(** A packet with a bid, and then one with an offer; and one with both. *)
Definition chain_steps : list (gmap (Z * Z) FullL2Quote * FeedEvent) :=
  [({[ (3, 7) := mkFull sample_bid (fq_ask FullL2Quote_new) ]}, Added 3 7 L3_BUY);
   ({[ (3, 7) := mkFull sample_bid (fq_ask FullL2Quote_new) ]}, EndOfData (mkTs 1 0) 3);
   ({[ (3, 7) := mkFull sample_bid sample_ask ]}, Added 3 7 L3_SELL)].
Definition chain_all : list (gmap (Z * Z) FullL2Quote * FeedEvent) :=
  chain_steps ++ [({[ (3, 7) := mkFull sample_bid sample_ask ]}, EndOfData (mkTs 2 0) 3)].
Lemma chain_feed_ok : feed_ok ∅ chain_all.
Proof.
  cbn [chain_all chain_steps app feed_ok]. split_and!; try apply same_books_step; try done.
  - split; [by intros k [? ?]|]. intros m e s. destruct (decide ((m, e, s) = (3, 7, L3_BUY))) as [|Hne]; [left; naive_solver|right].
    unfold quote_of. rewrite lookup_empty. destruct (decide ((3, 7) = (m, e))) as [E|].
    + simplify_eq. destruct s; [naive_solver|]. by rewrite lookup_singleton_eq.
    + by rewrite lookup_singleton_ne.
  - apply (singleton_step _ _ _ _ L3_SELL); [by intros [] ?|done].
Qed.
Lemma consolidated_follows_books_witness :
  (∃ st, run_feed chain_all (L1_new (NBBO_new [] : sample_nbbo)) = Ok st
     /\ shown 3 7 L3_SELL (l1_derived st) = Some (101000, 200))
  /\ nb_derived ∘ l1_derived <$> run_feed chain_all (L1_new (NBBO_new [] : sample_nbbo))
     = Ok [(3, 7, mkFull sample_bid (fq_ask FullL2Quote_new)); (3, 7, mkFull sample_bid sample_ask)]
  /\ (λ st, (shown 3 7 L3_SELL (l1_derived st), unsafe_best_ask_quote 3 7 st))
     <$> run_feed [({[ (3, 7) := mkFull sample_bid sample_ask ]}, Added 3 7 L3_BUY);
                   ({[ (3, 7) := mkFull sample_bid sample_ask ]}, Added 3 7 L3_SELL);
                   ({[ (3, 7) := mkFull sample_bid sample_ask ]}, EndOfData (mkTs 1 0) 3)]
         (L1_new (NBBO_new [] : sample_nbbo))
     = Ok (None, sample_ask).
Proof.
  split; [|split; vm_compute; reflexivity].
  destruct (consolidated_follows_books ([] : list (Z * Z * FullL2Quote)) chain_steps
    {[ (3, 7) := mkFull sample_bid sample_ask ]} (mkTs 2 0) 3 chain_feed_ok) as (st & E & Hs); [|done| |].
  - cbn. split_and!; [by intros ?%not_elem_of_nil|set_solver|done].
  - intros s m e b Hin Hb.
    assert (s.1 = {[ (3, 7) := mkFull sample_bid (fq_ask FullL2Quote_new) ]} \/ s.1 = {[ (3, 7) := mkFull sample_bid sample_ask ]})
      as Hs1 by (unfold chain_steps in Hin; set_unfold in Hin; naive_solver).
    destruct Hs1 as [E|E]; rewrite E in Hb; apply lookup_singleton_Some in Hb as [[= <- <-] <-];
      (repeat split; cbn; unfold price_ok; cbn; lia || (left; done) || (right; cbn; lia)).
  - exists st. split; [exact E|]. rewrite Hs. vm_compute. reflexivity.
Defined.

++++++++++

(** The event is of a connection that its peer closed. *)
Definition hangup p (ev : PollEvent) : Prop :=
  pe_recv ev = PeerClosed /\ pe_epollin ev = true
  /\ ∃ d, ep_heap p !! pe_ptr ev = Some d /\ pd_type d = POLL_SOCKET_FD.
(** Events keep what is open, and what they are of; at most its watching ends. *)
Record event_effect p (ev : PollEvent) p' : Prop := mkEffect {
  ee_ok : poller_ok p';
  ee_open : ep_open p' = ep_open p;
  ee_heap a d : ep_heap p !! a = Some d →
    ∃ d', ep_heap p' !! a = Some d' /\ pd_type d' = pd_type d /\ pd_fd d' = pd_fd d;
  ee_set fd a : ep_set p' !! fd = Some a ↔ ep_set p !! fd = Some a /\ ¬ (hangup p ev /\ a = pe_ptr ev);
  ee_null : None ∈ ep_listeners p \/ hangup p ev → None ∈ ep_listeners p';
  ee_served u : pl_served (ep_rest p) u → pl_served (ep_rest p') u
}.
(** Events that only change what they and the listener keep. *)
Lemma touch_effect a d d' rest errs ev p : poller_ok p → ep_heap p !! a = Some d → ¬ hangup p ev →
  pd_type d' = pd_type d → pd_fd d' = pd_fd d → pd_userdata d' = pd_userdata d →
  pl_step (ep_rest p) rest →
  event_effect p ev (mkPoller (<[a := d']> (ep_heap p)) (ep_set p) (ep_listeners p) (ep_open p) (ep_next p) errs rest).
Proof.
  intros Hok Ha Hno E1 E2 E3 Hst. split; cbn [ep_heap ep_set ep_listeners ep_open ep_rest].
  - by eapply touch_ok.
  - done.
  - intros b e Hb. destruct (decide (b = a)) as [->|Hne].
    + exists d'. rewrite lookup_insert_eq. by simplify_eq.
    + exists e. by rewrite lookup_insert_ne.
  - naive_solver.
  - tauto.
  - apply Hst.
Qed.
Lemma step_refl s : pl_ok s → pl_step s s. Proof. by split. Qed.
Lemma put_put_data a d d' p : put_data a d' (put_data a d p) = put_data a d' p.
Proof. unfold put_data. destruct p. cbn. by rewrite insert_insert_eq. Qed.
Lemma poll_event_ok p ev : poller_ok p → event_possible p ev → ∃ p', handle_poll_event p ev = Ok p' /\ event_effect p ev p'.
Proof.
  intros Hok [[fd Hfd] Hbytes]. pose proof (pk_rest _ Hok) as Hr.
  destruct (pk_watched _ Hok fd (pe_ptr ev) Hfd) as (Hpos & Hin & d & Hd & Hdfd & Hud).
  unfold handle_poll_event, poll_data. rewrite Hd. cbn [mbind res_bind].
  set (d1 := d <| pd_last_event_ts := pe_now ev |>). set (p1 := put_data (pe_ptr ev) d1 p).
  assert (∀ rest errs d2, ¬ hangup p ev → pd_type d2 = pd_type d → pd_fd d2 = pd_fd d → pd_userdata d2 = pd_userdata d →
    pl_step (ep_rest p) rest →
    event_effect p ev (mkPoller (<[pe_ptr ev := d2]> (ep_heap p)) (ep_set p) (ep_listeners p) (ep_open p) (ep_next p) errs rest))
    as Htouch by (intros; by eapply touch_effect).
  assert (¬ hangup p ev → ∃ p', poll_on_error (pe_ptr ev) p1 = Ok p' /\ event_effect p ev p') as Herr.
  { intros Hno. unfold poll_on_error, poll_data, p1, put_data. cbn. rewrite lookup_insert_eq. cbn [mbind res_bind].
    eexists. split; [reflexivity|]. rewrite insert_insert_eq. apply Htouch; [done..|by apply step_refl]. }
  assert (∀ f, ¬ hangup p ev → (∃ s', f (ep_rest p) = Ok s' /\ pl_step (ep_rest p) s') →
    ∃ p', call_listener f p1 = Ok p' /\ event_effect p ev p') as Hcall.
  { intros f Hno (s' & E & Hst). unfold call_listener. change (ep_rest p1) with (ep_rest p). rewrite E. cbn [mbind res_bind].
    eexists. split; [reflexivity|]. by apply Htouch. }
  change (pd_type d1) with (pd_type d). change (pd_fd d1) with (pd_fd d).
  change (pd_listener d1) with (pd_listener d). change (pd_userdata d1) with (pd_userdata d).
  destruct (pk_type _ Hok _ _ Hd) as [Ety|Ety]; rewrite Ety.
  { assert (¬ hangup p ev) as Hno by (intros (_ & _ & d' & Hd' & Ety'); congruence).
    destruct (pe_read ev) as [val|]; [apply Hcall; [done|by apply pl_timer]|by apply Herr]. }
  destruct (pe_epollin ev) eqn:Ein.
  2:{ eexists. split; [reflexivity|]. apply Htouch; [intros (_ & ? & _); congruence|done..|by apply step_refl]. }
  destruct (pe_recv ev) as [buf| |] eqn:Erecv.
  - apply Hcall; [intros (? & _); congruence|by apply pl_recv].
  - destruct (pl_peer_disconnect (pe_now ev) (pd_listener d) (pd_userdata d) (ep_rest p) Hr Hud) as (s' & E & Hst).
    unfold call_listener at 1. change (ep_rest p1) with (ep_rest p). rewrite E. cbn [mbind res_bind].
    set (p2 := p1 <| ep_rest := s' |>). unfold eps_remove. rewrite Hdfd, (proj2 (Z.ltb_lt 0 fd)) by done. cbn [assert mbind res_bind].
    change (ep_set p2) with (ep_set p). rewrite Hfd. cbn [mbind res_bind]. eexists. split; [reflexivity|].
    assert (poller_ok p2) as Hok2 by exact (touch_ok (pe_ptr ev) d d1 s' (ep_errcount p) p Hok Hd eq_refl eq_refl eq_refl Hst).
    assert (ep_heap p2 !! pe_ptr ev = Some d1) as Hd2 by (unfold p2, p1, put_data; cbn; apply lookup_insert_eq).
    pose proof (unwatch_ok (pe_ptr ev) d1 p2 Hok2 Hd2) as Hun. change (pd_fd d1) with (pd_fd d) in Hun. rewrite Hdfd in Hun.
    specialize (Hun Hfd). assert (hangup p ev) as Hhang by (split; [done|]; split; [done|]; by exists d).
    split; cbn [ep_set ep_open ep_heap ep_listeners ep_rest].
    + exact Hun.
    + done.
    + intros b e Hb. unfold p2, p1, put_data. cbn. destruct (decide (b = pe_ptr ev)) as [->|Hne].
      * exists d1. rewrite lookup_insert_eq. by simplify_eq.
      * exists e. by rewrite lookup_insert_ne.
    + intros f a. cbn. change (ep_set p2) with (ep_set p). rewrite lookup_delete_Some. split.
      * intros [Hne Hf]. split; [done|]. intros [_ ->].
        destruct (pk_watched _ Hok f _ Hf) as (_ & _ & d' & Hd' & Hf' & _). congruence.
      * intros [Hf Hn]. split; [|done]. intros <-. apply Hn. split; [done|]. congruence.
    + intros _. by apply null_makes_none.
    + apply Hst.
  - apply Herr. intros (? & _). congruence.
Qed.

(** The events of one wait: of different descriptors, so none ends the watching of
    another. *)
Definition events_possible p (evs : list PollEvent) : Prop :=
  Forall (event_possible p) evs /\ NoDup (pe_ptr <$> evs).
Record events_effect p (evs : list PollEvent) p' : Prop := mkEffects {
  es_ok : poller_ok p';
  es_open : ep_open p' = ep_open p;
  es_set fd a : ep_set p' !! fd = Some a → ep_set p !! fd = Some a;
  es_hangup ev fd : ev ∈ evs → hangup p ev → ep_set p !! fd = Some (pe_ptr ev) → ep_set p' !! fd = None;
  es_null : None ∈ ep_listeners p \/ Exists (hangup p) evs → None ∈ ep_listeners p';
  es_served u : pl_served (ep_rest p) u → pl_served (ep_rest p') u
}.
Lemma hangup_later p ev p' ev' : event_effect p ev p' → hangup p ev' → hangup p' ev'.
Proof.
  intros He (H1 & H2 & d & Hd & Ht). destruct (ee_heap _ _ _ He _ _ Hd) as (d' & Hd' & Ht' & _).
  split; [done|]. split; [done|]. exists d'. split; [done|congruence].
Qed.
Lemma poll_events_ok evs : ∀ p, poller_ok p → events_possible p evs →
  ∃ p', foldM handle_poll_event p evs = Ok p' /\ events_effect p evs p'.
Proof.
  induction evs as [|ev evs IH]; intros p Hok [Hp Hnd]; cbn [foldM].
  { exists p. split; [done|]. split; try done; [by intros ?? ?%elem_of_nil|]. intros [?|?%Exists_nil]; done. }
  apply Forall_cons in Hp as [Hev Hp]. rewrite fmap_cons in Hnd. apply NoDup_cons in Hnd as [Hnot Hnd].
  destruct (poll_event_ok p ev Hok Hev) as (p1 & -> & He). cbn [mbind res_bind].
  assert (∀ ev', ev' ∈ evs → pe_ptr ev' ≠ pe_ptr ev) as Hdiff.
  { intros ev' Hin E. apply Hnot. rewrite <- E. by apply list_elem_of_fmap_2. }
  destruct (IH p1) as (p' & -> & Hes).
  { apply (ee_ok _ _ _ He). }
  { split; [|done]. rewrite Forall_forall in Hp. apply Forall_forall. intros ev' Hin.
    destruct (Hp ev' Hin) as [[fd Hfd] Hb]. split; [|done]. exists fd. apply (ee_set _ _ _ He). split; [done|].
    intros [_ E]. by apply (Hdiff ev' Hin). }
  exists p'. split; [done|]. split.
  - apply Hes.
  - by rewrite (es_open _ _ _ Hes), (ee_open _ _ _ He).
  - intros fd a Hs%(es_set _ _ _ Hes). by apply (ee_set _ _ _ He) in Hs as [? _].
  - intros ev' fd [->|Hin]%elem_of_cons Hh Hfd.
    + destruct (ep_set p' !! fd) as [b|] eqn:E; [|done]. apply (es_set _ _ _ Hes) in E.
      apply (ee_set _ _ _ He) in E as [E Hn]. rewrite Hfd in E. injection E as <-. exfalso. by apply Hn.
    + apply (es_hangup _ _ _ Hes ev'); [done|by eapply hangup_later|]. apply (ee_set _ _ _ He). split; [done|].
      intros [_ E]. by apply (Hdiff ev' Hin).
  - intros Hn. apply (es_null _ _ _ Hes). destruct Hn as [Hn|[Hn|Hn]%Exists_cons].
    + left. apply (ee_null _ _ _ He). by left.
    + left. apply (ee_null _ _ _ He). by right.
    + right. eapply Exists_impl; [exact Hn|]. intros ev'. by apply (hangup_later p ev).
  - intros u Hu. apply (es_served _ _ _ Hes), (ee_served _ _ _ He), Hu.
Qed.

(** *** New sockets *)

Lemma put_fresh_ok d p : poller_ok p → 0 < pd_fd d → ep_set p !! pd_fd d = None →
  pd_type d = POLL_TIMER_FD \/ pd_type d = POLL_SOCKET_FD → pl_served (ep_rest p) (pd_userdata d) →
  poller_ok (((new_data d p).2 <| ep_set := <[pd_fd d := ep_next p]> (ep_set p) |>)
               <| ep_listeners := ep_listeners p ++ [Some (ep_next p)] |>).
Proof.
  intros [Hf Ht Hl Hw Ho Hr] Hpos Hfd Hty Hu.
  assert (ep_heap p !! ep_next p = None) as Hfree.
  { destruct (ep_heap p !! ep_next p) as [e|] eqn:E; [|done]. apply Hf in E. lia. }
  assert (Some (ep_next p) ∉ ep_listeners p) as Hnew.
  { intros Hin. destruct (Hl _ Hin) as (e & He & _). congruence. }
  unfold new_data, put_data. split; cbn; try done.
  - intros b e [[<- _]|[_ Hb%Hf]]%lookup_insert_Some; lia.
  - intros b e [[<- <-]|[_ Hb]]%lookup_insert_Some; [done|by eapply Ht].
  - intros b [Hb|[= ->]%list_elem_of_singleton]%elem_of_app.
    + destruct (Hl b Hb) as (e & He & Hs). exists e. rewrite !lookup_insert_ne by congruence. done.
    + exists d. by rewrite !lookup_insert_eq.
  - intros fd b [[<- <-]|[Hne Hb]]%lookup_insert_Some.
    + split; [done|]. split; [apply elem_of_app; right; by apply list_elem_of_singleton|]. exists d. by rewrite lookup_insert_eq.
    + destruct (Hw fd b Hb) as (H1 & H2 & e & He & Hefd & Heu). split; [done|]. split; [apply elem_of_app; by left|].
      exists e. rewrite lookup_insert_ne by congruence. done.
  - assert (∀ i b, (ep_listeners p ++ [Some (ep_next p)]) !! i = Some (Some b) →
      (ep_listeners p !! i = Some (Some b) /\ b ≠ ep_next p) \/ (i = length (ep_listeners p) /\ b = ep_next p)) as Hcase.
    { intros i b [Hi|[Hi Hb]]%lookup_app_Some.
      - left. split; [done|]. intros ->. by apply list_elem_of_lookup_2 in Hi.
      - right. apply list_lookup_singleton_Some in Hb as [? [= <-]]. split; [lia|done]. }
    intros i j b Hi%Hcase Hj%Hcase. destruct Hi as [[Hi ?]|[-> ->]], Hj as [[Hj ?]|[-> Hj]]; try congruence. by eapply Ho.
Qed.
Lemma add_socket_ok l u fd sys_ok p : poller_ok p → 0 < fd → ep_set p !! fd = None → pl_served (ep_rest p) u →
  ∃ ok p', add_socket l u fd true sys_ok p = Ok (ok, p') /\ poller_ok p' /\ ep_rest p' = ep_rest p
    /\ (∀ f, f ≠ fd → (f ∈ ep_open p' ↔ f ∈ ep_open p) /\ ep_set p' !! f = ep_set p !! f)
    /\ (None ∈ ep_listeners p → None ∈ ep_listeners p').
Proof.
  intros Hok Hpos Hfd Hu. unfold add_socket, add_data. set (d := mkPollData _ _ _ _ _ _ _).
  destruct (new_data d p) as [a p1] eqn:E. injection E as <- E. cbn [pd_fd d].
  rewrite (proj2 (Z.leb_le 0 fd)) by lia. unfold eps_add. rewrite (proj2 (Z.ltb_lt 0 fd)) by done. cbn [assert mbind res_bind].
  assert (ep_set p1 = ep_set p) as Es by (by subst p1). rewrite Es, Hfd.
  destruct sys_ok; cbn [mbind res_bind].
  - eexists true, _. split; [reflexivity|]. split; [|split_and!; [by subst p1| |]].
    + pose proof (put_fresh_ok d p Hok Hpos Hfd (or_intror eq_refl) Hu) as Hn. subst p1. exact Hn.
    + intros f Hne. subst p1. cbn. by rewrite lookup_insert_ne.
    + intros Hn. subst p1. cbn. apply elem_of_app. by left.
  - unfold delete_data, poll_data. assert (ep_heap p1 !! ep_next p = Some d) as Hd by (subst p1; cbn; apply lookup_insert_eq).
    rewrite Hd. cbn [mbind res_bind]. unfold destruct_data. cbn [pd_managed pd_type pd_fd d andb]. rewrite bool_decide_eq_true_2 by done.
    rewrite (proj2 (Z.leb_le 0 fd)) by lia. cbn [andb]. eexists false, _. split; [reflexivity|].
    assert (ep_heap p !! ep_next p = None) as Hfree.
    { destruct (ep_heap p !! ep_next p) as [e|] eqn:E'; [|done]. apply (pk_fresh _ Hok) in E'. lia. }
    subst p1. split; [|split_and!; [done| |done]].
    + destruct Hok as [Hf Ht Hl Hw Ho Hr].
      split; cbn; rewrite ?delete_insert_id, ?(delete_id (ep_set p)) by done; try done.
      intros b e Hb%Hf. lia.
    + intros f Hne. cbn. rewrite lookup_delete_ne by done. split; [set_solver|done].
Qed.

++++++++++

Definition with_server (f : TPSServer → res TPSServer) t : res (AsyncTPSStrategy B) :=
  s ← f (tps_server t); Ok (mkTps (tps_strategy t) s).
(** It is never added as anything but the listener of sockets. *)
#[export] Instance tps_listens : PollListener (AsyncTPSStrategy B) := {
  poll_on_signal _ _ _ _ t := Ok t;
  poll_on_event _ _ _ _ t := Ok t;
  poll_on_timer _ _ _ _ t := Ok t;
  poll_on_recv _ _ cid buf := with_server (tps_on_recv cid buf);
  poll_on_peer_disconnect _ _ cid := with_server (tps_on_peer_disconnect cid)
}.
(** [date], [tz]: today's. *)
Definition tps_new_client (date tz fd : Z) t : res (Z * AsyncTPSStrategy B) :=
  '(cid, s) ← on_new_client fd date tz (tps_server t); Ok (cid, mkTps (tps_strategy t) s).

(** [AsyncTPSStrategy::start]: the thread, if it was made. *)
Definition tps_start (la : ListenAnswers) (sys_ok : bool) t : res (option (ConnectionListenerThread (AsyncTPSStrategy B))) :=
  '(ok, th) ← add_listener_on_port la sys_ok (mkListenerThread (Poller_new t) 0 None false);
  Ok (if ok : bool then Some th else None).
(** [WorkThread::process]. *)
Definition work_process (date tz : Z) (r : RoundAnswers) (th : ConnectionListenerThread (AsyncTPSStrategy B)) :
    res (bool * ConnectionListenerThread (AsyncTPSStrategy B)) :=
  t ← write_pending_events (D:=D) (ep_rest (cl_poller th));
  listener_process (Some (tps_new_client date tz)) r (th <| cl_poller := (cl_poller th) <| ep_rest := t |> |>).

++++++++++

Taking the entries above, write out exactly the lines starting with the line containing "intros f Hno" and going on through the line containing "set (p2 := p1", both included, and nothing else.

  { intros f Hno (s' & E & Hst). unfold call_listener. change (ep_rest p1) with (ep_rest p). rewrite E. cbn [mbind res_bind].
    eexists. split; [reflexivity|]. by apply Htouch. }
  change (pd_type d1) with (pd_type d). change (pd_fd d1) with (pd_fd d).
  change (pd_listener d1) with (pd_listener d). change (pd_userdata d1) with (pd_userdata d).
  destruct (pk_type _ Hok _ _ Hd) as [Ety|Ety]; rewrite Ety.
  { assert (¬ hangup p ev) as Hno by (intros (_ & _ & d' & Hd' & Ety'); congruence).
    destruct (pe_read ev) as [val|]; [apply Hcall; [done|by apply pl_timer]|by apply Herr]. }
  destruct (pe_epollin ev) eqn:Ein.
  2:{ eexists. split; [reflexivity|]. apply Htouch; [intros (_ & ? & _); congruence|done..|by apply step_refl]. }
  destruct (pe_recv ev) as [buf| |] eqn:Erecv.
  - apply Hcall; [intros (? & _); congruence|by apply pl_recv].
  - destruct (pl_peer_disconnect (pe_now ev) (pd_listener d) (pd_userdata d) (ep_rest p) Hr Hud) as (s' & E & Hst).
    unfold call_listener at 1. change (ep_rest p1) with (ep_rest p). rewrite E. cbn [mbind res_bind].
    set (p2 := p1 <| ep_rest := s' |>). unfold eps_remove. rewrite Hdfd, (proj2 (Z.ltb_lt 0 fd)) by done. cbn [assert mbind res_bind].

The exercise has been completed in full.